Professionally Seeking Justice: Activism as a Career

Photo by Erin Furman

Photo by Erin Furman

By Erin Furman

An activist can perform many roles. It is the doctor volunteering at a free clinic in an impoverished neighborhood on the weekend; the lawyer working pro-bono to bring down a major corporation for polluting the water in a small town. It is the working mother participating in walks to raise money for breast cancer research; the group of students organizing a “Relay for Life” at their high school.

A common thread among these individuals is that they perform the work for free. Through volunteering, they are able to contribute to the cause of their choice.

For those seeking to develop a career out of activism, finding a job is not as difficult as it may seem. Outside of law and medicine, fields which require very specific degrees and seven or more years of schooling, possible areas students may enter are social work, government and international positions, environmental, and community organizing.

Adrienne Esposito, the Executive Director of the Citizen’s Campaign for the Environment, says of the life of an activist, “It’s a choice.” It may not always be glamorous, but your role is to ultimately protect the public and hold the government accountable for its actions.

Esposito co-founded the CCE in 1985, and since, it has grown to six offices located throughout New York and Connecticut. Its focus is on the environment and public health as it relates to environmental issues. According to Esposito, the CCE has tackled issues such as energy planning, water protection, recycling and air quality, among others.

After graduating college, Esposito joined the world of non-profit work via canvassing. As a canvasser, she traveled door-to-door to try to educate the public about environmental issues. Canvassing and interning are the two most common ways through which most people begin their careers in activism.

According to Esposito, the role of a canvasser is to distribute information, petition, fund-raise, and get the public involved in an issue. Working in full-time, paid positions, canvassers are able to work on campaigns directly with the people. They can also create a network of contacts with professionals in the fields with which they are interested. This can lead to other job opportunities.

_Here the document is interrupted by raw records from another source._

(** * The publish-readiness scanner: a shallow embedding of
      [scripts/check_project.py] and the properties of its detection,
      location, rule-set and aggregation code. *)

From Stdlib Require Import String Ascii List ZArith NArith Arith Bool Lia.
From Stdlib Require Import Numbers.DecimalString.
Import ListNotations.
Set Warnings "-register-all".
Open Scope string_scope.
Open Scope list_scope.

Infix "+s+" := String.append (at level 60, right associativity).

(** ** Text

    A Python [str] is modelled as a sequence of code points below 256, one
    [ascii] each.  The character classes below are Python's classes
    restricted to that range. *)
Module Text.

Definition code (c : ascii) : nat := nat_of_ascii c.

Definition between (lo hi : nat) (c : ascii) : bool :=
  Nat.leb lo (code c) && Nat.leb (code c) hi.

(** [str.isspace] and the regex class [\s]. *)
Definition isspace (c : ascii) : bool :=
  between 9 13 c || between 28 32 c || Nat.eqb (code c) 133 || Nat.eqb (code c) 160.

(** The regex class [\d]. *)
Definition isdigit (c : ascii) : bool := between 48 57 c.

Definition isupper (c : ascii) : bool :=
  between 65 90 c || (between 192 222 c && negb (Nat.eqb (code c) 215)).

Definition lower_char (c : ascii) : ascii :=
  if isupper c then ascii_of_nat (code c + 32) else c.

Definition upper_ascii (c : ascii) : ascii :=
  if between 97 122 c then ascii_of_nat (code c - 32) else c.

(** [str.lower]. *)
Fixpoint lower (s : string) : string :=
  match s with
  | EmptyString => EmptyString
  | String c s' => String (lower_char c) (lower s')
  end.

Fixpoint lstrip (s : string) : string :=
  match s with
  | EmptyString => EmptyString
  | String c s' => if isspace c then lstrip s' else s
  end.

Fixpoint rstrip (s : string) : string :=
  match s with
  | EmptyString => EmptyString
  | String c s' =>
      match rstrip s' with
      | EmptyString => if isspace c then EmptyString else String c EmptyString
      | t => String c t
      end
  end.

(** [str.strip] without argument. *)
Definition strip (s : string) : string := rstrip (lstrip s).

(** [bytes.strip] without argument strips the six ASCII blanks only. *)
Definition isspace_bytes (c : ascii) : bool :=
  between 9 13 c || Nat.eqb (code c) 32.

Fixpoint lstrip_bytes (s : string) : string :=
  match s with
  | EmptyString => EmptyString
  | String c s' => if isspace_bytes c then lstrip_bytes s' else s
  end.

Fixpoint rstrip_bytes (s : string) : string :=
  match s with
  | EmptyString => EmptyString
  | String c s' =>
      match rstrip_bytes s' with
      | EmptyString =>
          if isspace_bytes c then EmptyString else String c EmptyString
      | t => String c t
      end
  end.

Definition strip_bytes (s : string) : string := rstrip_bytes (lstrip_bytes s).

(** The double-quote character, as a one-character string. *)
Definition dquote : string := String (ascii_of_nat 34) EmptyString.

(** [needle in s] on two strings. *)
Fixpoint contains (needle s : string) : bool :=
  if String.prefix needle s then true
  else match s with
       | EmptyString => false
       | String _ s' => contains needle s'
       end.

Students who wish to pursue activism as a career need to be focused, determined and willing to learn. “The amount I learned working here in my first year [with the CCE] was twice as much as I learned in my four years of college,” said Esposito. At the same time, it is important to note that financially, activism is not a well-endowed field. “If you want to make a lot of money and live a cushy lifestyle, this is not for you,” said Esposito. It is hard work that involves long hours and a meager pay, but for those who are passionate about what they do, money is generally not a deterrent to keep them from doing what they love.

To find out about job and internship opportunities relating to activist work, the web is a good resource to check out. Most non-profit organizations have websites and are willing to work with student interns. One site to check out is Idealist.org, as it has links to tens of thousands of organizations in 165 countries, including several on Long Island. It also has an in-depth non-profit career center with hundreds of internship and job listings.

Ultimately, activism is a rewarding field, as it gives people the opportunity to fight for what they believe in. Just remember: “This is not a cakewalk,” says Esposito. “You have to work hard and love what you do.”